We note that the Patterson conjecture is confirmed conditionally on the assumption of the Generalized Riemann Hypothesis, (DuA). We further note that there is also are refinement from the Patterson conjecture that features an error term capturing square root cancellation, (DuA). We also note that that the cubic large sieve cannot improved relying on the GRH based on a dispersion estimate for cubic Gauss sums, (DuA).
E. The proposed "common denominator" framework All orthonormal bases of a Hilbert space H with an orthogonal basis e(n) are characterized in terms of unitary operators U acting on this orthogonal basis, U(e(n)). The spectrum of self-adjoint operators in a separable Hilbert space framework, whose inverse operator is a compact, is discrete.
The considered Kummer function are the solution of an underlying self-adjoint Whittaker partial differential equation.
The discrete spectrum in case of the Hardy-Littlewood circle method is the set of integers, which are the zeros of the orthonormal basis functions (1,sin(n*), cos(n*)).

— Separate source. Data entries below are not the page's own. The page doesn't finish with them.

(** * file-service: chunked multipart upload, verified against its source

    A shallow embedding of the upload code of the repository
    ([upload.service.ts], [modules.component.ts], [file-upload.service.ts],
    [upload-progress.component.ts]) together with the properties the
    specification states about it.

    Conventions of the embedding.
    - Byte offsets, part numbers and counts are integers ([Z]); the
      operations [+], [-], [*], [Math.min] and [Math.pow] on them are exact.
    - A value produced by the JavaScript division [/] is a [number]: an
      exact rational or one of [Infinity], [-Infinity], [NaN].  Rounding of
      IEEE doubles and the sign of zero are not represented.
    - Asynchronous remote calls are answered from reply queues held in the
      [World]; a call whose queue is empty never resolves ([Pending]). *)

From Stdlib Require Import ZArith QArith Qround List String Ascii Bool Lia.
From Stdlib Require Import DecimalString.
Import ListNotations.

Local Open Scope Z_scope.

(* ===================================================================== *)
(** ** JavaScript numbers *)
(* ===================================================================== *)

Module JS.

Inductive number : Type :=
| Fin (q : Q)
| PInf
| NInf
| NaN.

Definition of_Z (z : Z) : number := Fin (inject_Z z).

Definition Qlt_bool (a b : Q) : bool := negb (Qle_bool b a).

Definition isFinite (x : number) : bool :=
  match x with Fin _ => true | _ => false end.

(** [x < y] *)
Definition lt (x y : number) : bool :=
  match x, y with
  | NaN, _ | _, NaN => false
  | Fin a, Fin b => Qlt_bool a b
  | NInf, NInf => false
  | NInf, _ => true
  | _, NInf => false
  | PInf, _ => false
  | Fin _, PInf => true
  end.

(** [x > y] *)
Definition gt (x y : number) : bool := lt y x.

(** [x >= y] *)
Definition ge (x y : number) : bool :=
  match x, y with
  | NaN, _ | _, NaN => false
  | Fin a, Fin b => Qle_bool b a
  | PInf, _ => true
  | _, NInf => true
  | NInf, _ => false
  | Fin _, PInf => false
  end.

(** [x - y] *)
Definition sub (x y : number) : number :=
  match x, y with
  | NaN, _ | _, NaN => NaN
  | Fin a, Fin b => Fin (a - b)
  | PInf, PInf | NInf, NInf => NaN
  | PInf, _ => PInf
  | NInf, _ => NInf
  | Fin _, PInf => NInf
  | Fin _, NInf => PInf
  end.

(** Sign of an infinite product or quotient: the finite operand is
    non-negative ([true]) or negative ([false]). *)
Definition signed_inf (positive : bool) : number :=
  if positive then PInf else NInf.

(** [x * y] *)
Definition mul (x y : number) : number :=
  match x, y with
  | NaN, _ | _, NaN => NaN
  | Fin a, Fin b => Fin (a * b)
  | Fin a, PInf | PInf, Fin a =>
      if Qeq_bool a 0 then NaN else signed_inf (Qle_bool 0 a)
  | Fin a, NInf | NInf, Fin a =>
      if Qeq_bool a 0 then NaN else signed_inf (negb (Qle_bool 0 a))
  | PInf, PInf | NInf, NInf => PInf
  | PInf, NInf | NInf, PInf => NInf
  end.

(** [x / y] *)
Definition div (x y : number) : number :=
  match x, y with
  | NaN, _ | _, NaN => NaN
  | Fin a, Fin b =>
      if Qeq_bool b 0 then
        if Qeq_bool a 0 then NaN else signed_inf (Qle_bool 0 a)
      else Fin (a / b)
  | Fin _, PInf | Fin _, NInf => Fin 0
  | PInf, Fin b => signed_inf (Qle_bool 0 b)
  | NInf, Fin b => signed_inf (negb (Qle_bool 0 b))
  | _, _ => NaN
  end.

(** Truncation toward zero of a rational. *)
Definition Qtrunc (q : Q) : Z := Z.quot (Qnum q) (Zpos (Qden q)).

(** [x % y]: the remainder has the sign of the dividend. *)
Definition rem (x y : number) : number :=
  match x, y with
  | NaN, _ | _, NaN => NaN
  | PInf, _ | NInf, _ => NaN
  | Fin a, PInf | Fin a, NInf => Fin a
  | Fin a, Fin b =>
      if Qeq_bool b 0 then NaN
      else Fin (a - b * inject_Z (Qtrunc (a / b)))
  end.

(** [Math.floor] and [Math.ceil] *)
Definition Math_floor (x : number) : number :=
  match x with Fin a => of_Z (Qfloor a) | _ => x end.

Definition Math_ceil (x : number) : number :=
  match x with Fin a => of_Z (Qceiling a) | _ => x end.

(** Decimal notation of an integer. *)
Definition Z_to_string (z : Z) : string :=
  NilZero.string_of_int (Z.to_int z).

(** [String(x)] as used by template literals.  The program only
    interpolates results of [Math.floor]; for such integral values the
    notation is the decimal one (JavaScript switches to exponent notation
    from 10^21 on, which is not represented).  A fractional value is
    shown through its floor. *)
Definition to_string (x : number) : string :=
  match x with
  | Fin a => Z_to_string (Qfloor a)
  | PInf => "Infinity"
  | NInf => "-Infinity"
  | NaN => "NaN"
  end.

(** [x.toFixed(1)]: one digit after the point, ties rounded away from
    zero on the exact value. *)
Definition toFixed1 (x : number) : string :=
  match x with
  | Fin a =>
      let neg := Qlt_bool a 0 in
      let m := if neg then Qopp a else a in
      let n := Qfloor (m * 10 + (1 # 2)) in
      ((if neg then "-" else "") ++
       Z_to_string (n / 10) ++ "." ++ Z_to_string (n mod 10))%string
  | PInf => "Infinity"
  | NInf => "-Infinity"
  | NaN => "NaN"
  end.

End JS.

(* ===================================================================== *)
(** ** Files, blobs and parts *)
(* ===================================================================== *)

(** A [File]: its name, size in bytes and MIME type. *)
Record File : Type := mkFile {
  file_name : string;
  file_size : Z;
  file_type : string
}.

(** A [Blob] obtained by slicing a file is the byte range
    [[blob_start, blob_end)] of that file. *)
Record Blob : Type := mkBlob {
  blob_start : Z;
  blob_end : Z;
  blob_type : string
}.

Definition blob_size (b : Blob) : Z := blob_end b - blob_start b.

(** [file.slice(start, end, contentType)] with the clamping of the File
    API: a negative position counts from the end, positions are clamped
    to [[0, size]] and the span is never negative. *)
Definition slice (f : File) (start end_ : Z) (contentType : string) : Blob :=
  let size := file_size f in
  let relativeStart :=
    if start <? 0 then Z.max (size + start) 0 else Z.min start size in
  let relativeEnd :=
    if end_ <? 0 then Z.max (size + end_) 0 else Z.min end_ size in
  let span := Z.max (relativeEnd - relativeStart) 0 in
  mkBlob relativeStart (relativeStart + span) contentType.

(** [PartInfo] of [part-info.ts] (the optional [etag] is never set by the
    code under study). *)
Record PartInfo : Type := mkPartInfo {
  partNumber : Z;
  blob : Blob
}.

(** What JavaScript code can throw: an Angular [HttpErrorResponse] (with
    the [message] of its error body, when there is one, and its
    [statusText]), an [Error] object, or any other value. *)
Inductive JsError : Type :=
| HttpErrorResponse (bodyMessage : option string) (statusText : string)
| Error (message : string)
| OtherValue.

(** Result of running a piece of code: it returns, it throws, or it never
    settles ([Pending]: a remote call is never answered, or a loop is
    still running when the fuel is spent). *)
Inductive result (A : Type) : Type :=
| Ok (a : A)
| Throw (e : JsError)
| Pending.
Arguments Ok {A} a.
Arguments Throw {A} e.
Arguments Pending {A}.

(* ===================================================================== *)
(** ** Chunker: [UploadService.splitFileIntoChunks] *)
(* ===================================================================== *)

(** The [for (let i = 0; i < totalChunks; i++)] loop, entered with the
    current [i] and the [chunks] pushed so far. *)
Fixpoint splitLoop (fuel : nat) (file : File) (partSizeBytes : Z)
    (totalChunks : JS.number) (i : Z) (chunks : list PartInfo)
    : result (list PartInfo) :=
  match fuel with
  | O => Pending
  | S fuel' =>
      if JS.lt (JS.of_Z i) totalChunks then
        let start := i * partSizeBytes in
        let end_ := Z.min (start + partSizeBytes) (file_size file) in
        splitLoop fuel' file partSizeBytes totalChunks (i + 1)
          (chunks ++ [mkPartInfo (i + 1) (slice file start end_ (file_type file))])
      else Ok chunks
  end.

Definition splitFileIntoChunks (fuel : nat) (file : File) (partSizeBytes : Z)
    : result (list PartInfo) :=
  let totalChunks :=
    JS.Math_ceil (JS.div (JS.of_Z (file_size file)) (JS.of_Z partSizeBytes)) in
  splitLoop fuel file partSizeBytes totalChunks 0 [].

(** The part boundaries [ModulesComponent.uploadBatch] computes from a
    part number alone. *)
Definition partBlob (file : File) (partSizeBytes : Z) (partNumber : Z) : Blob :=
  let start := (partNumber - 1) * partSizeBytes in
  let end_ := Z.min (start + partSizeBytes) (file_size file) in
  slice file start end_ (file_type file).

(** [ceil(a / b)] on integers, for [0 < b]. *)
Definition ceil_div (a b : Z) : Z := - ((- a) / b).


(* ===================================================================== *)
(** ** Progress formatting: [formatSpeed], [formatTimeRemaining] *)
(* ===================================================================== *)

(** The same two formatters appear in [UploadService] and in
    [UploadProgressComponent], with identical bodies. *)

Definition units : list string := ["B"; "KB"; "MB"; "GB"]%string.

(** [while (size >= 1024 && unitIndex < units.length - 1)]: the loop
    walks [units] from [unitIndex] on and stops at the last unit. *)
Fixpoint formatSpeedLoop (remainingUnits : list string) (size : JS.number)
    : JS.number * string :=
  match remainingUnits with
  | [] => (size, "undefined"%string)
  | [u] => (size, u)
  | u :: later =>
      if JS.ge size (JS.of_Z 1024)
      then formatSpeedLoop later (JS.div size (JS.of_Z 1024))
      else (size, u)
  end.

Definition formatSpeed (bytesPerSecond : JS.number) : string :=
  let '(size, unit_) := formatSpeedLoop units bytesPerSecond in
  (JS.toFixed1 size ++ " " ++ unit_)%string.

The imaginary parts a(n) of the zeros of the considered Kummer function enjoys similar appropriate properties than the Zeros of the Digamma function. This property enables the definitions of corresponding Hilbert scales and „retarded/condensed“sequences b(n):=(3*a(n)+a(n+1))/4 with „density“ ½ fulfilling the Kadec condition, (YoR) p. 36. We mention the related Kummer "distribution" conjecture of the cubic exponential sums with p = 1 mod 3.
The definition of a Riesz basis appears by weakening the „unitary“ condition of U to bounded bijective operators, ChO)3.6. It is the central concept in the theory of non-harmonicFourier series accompanied with the concept of a Riesz basis. Therefore, the mapping (1, sin(n*),cos(n*)) to (sin(b(n)*),cos((b(n)*) enables a transfer from harmonic Fourier series analysis to non-harmonic Fourier series analysis, whereby the underlying indices domain has Schnirelmann density 1/2.